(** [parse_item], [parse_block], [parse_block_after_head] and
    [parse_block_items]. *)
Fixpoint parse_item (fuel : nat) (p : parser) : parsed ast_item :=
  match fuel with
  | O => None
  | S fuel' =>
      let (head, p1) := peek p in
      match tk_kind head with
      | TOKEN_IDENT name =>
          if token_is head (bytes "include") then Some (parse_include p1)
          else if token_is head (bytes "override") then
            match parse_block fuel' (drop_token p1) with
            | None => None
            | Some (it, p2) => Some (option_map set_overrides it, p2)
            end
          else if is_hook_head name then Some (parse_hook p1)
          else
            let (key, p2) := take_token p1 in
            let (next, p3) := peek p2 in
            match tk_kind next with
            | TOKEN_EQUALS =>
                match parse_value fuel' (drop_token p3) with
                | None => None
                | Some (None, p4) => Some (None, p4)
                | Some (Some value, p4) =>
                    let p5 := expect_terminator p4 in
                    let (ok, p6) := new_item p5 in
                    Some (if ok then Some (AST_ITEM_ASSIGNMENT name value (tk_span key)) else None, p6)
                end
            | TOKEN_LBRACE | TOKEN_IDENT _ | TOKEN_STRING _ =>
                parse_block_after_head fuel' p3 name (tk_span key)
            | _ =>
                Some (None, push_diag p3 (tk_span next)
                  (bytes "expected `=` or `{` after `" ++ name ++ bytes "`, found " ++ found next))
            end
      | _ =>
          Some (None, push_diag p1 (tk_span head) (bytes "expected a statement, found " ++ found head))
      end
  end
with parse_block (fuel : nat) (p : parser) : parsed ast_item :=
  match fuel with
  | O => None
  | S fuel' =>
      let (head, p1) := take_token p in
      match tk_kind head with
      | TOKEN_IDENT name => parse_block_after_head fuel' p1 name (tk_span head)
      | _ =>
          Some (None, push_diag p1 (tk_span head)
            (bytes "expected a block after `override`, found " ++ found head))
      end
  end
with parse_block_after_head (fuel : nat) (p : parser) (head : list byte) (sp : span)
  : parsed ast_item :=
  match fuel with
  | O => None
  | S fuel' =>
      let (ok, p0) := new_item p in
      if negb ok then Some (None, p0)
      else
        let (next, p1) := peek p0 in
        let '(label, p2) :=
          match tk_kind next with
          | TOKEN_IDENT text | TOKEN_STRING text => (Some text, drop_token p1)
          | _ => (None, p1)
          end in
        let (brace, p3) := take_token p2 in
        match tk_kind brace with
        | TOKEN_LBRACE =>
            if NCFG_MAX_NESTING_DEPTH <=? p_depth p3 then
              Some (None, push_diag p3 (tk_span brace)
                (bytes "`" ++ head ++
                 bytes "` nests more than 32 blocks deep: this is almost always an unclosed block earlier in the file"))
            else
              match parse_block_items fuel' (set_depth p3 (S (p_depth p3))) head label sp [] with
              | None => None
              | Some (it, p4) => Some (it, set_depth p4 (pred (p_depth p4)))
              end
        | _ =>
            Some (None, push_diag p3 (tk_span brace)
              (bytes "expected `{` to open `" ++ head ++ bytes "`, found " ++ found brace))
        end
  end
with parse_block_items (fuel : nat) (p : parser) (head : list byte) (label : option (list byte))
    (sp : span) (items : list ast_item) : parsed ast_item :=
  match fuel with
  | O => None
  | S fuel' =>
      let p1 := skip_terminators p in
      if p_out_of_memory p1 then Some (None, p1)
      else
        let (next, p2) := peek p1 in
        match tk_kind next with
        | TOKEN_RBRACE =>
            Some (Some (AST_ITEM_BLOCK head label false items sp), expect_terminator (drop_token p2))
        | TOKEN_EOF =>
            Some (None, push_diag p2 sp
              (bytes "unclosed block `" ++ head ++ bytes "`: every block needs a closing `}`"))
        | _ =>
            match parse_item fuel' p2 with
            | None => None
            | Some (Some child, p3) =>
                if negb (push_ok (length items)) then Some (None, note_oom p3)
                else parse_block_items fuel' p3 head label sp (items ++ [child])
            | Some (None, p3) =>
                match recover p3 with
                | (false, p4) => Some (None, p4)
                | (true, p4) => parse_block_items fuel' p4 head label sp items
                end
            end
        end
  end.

+ + + + + + +

• Task instructions
When a line in the material above contains the word "list", copy that line out.

• Exercise response
with parse_block_after_head (fuel : nat) (p : parser) (head : list byte) (sp : span)
with parse_block_items (fuel : nat) (p : parser) (head : list byte) (label : option (list byte))
    (sp : span) (items : list ast_item) : parsed ast_item :=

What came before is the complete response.